As much as I try to live in the moment, I can’t help but think about the long-term health of my relationships with them. Uncertainty is a mainstay for these kinds of relationships, and as someone who suffers from terrible anxiety, the idea of forming a bond with someone whom you may never meet in person is quite an unsettling thing to think about.
Another thought that pesters my head regarding these kinds of relationships is whether they do see me the same way I see them. The idea of this relationship being just a temporary means of socialization for them is a thought that lingers at the back of my head every time I get closer with them. The idea that this was never meant to last, and that the strength of our bond will never match those they have formed within their daily lives, is something that gnaws at me every so often.

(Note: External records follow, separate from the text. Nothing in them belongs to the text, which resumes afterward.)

(** C8, as amended.  Permuting the predictions, and permuting games whose
    ids are pairwise distinct, leaves the stats found under every user id
    unchanged.  The ranking is unchanged as well when predictions of one
    user with equal times carry the same [playerName] and no two distinct
    users compare as equal. *)
Theorem stats_and_ranking_order_independent
  (localeCompare : string -> string -> Z)
  (localeCompare_antisym :
     forall a b, localeCompare a b < 0 <-> 0 < localeCompare b a)
  (localeCompare_trans :
     forall a b c, localeCompare a b <= 0 -> localeCompare b c <= 0 ->
                   localeCompare a c <= 0)
  (games games' : list Game.t) (predictions predictions' : list Prediction.t) :
  Permutation predictions predictions' ->
  Permutation games games' ->
  NoDup (map gameKey games) ->
  exists playerStats playerStats',
    calculatePlayerStats games predictions = Some playerStats
    /\ calculatePlayerStats games' predictions' = Some playerStats'
    /\ (forall u, Obj.get playerStats u = Obj.get playerStats' u)
    /\ ((forall p q, In p predictions -> In q predictions ->
                     Prediction.userId p = Prediction.userId q ->
                     predTime p = predTime q ->
                     Prediction.playerName p = Prediction.playerName q) ->
        (forall a b, In a (Obj.entries playerStats) ->
                     In b (Obj.entries playerStats) ->
                     fst a <> fst b ->
                     comparePlayers localeCompare predictions a b <> 0) ->
        sortPlayersByStats localeCompare playerStats predictions
        = sortPlayersByStats localeCompare playerStats' predictions').
Proof.
  intros PL PG ND.
  exists (statsTable (buildGameMap games) predictions),
         (statsTable (buildGameMap games') predictions').
  split; [apply calculatePlayerStats_table | ].
  split; [apply calculatePlayerStats_table | ].
  split; [intros u; apply statsTable_perm; assumption | ].
  intros Hname Htie. unfold sortPlayersByStats, Obj.entries in *.
  set (cmp := comparePlayers localeCompare predictions).
  rewrite (stableSort_ext (comparePlayers localeCompare predictions') cmp).
  2: { intros a b. symmetry. apply comparePlayers_perm. intros u.
       apply getLatestPlayerName_perm; assumption. }
  pose proof (statsTable_entries_perm games games' predictions predictions'
                ND PG PL) as PT.
  assert (Tot : forall a b, cmp a b <= 0 \/ cmp b a <= 0)
    by (apply comparePlayers_total; assumption).
  assert (Tr : forall a b c, cmp a b <= 0 -> cmp b c <= 0 -> cmp a c <= 0)
    by (apply comparePlayers_trans; assumption).
  apply (sorted_unique (fun a b => cmp a b <= 0)).
  - apply stableSort_sorted; assumption.
  - apply stableSort_sorted; assumption.
  - eapply perm_trans; [apply Permutation_sym, stableSort_perm | ].
    eapply perm_trans; [exact PT | apply stableSort_perm].
  - intros a b Ha Hb Rab Rba.
    apply (Permutation_in _ (Permutation_sym (stableSort_perm cmp _))) in Ha, Hb.
    assert (Z0 : cmp a b = 0).
    { pose proof (comparePlayers_antisym localeCompare localeCompare_antisym
                    predictions a b).
      pose proof (comparePlayers_antisym localeCompare localeCompare_antisym
                    predictions b a).
      unfold cmp in *. lia. }
    destruct (string_dec (fst a) (fst b)) as [E | N].
    + unfold statsTable, Obj.tabulate in Ha, Hb.
      apply in_map_iff in Ha, Hb.
      destruct Ha as [ka [<- _]], Hb as [kb [<- _]].
      simpl in E. subst. reflexivity.
    + exfalso. exact (Htie a b Ha Hb N Z0).
Qed.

The fact remains that once you disconnect from the internet, both parties have no means to communicate with one another — effectively closing the gates to the realm that the internet has provided both parties access to for a fleeting moment.
While I am extremely grateful that the internet provides a very convenient method of communication, it also blurs the reality of distance just enough to bask in those few in-between moments together, but not enough to close the gaps fully between two completely different worlds. This is entirely useful for the many who wish to reconnect with loved ones who are stationed far away, but it is a completely different ball game for those of us who intend to form meaningful relationships while utilizing the internet as the primary backbone for them.
At the end of the day, the internet remains a conduit for communication that provides possibilities impossible to comprehend just a few decades ago. While it presents itself with an abundance of new solutions for age-old problems, it also carries with it several new dilemmas that are uncharted territories and are specific to our generation. The internet unites us the same way it makes us see how divided we truly are.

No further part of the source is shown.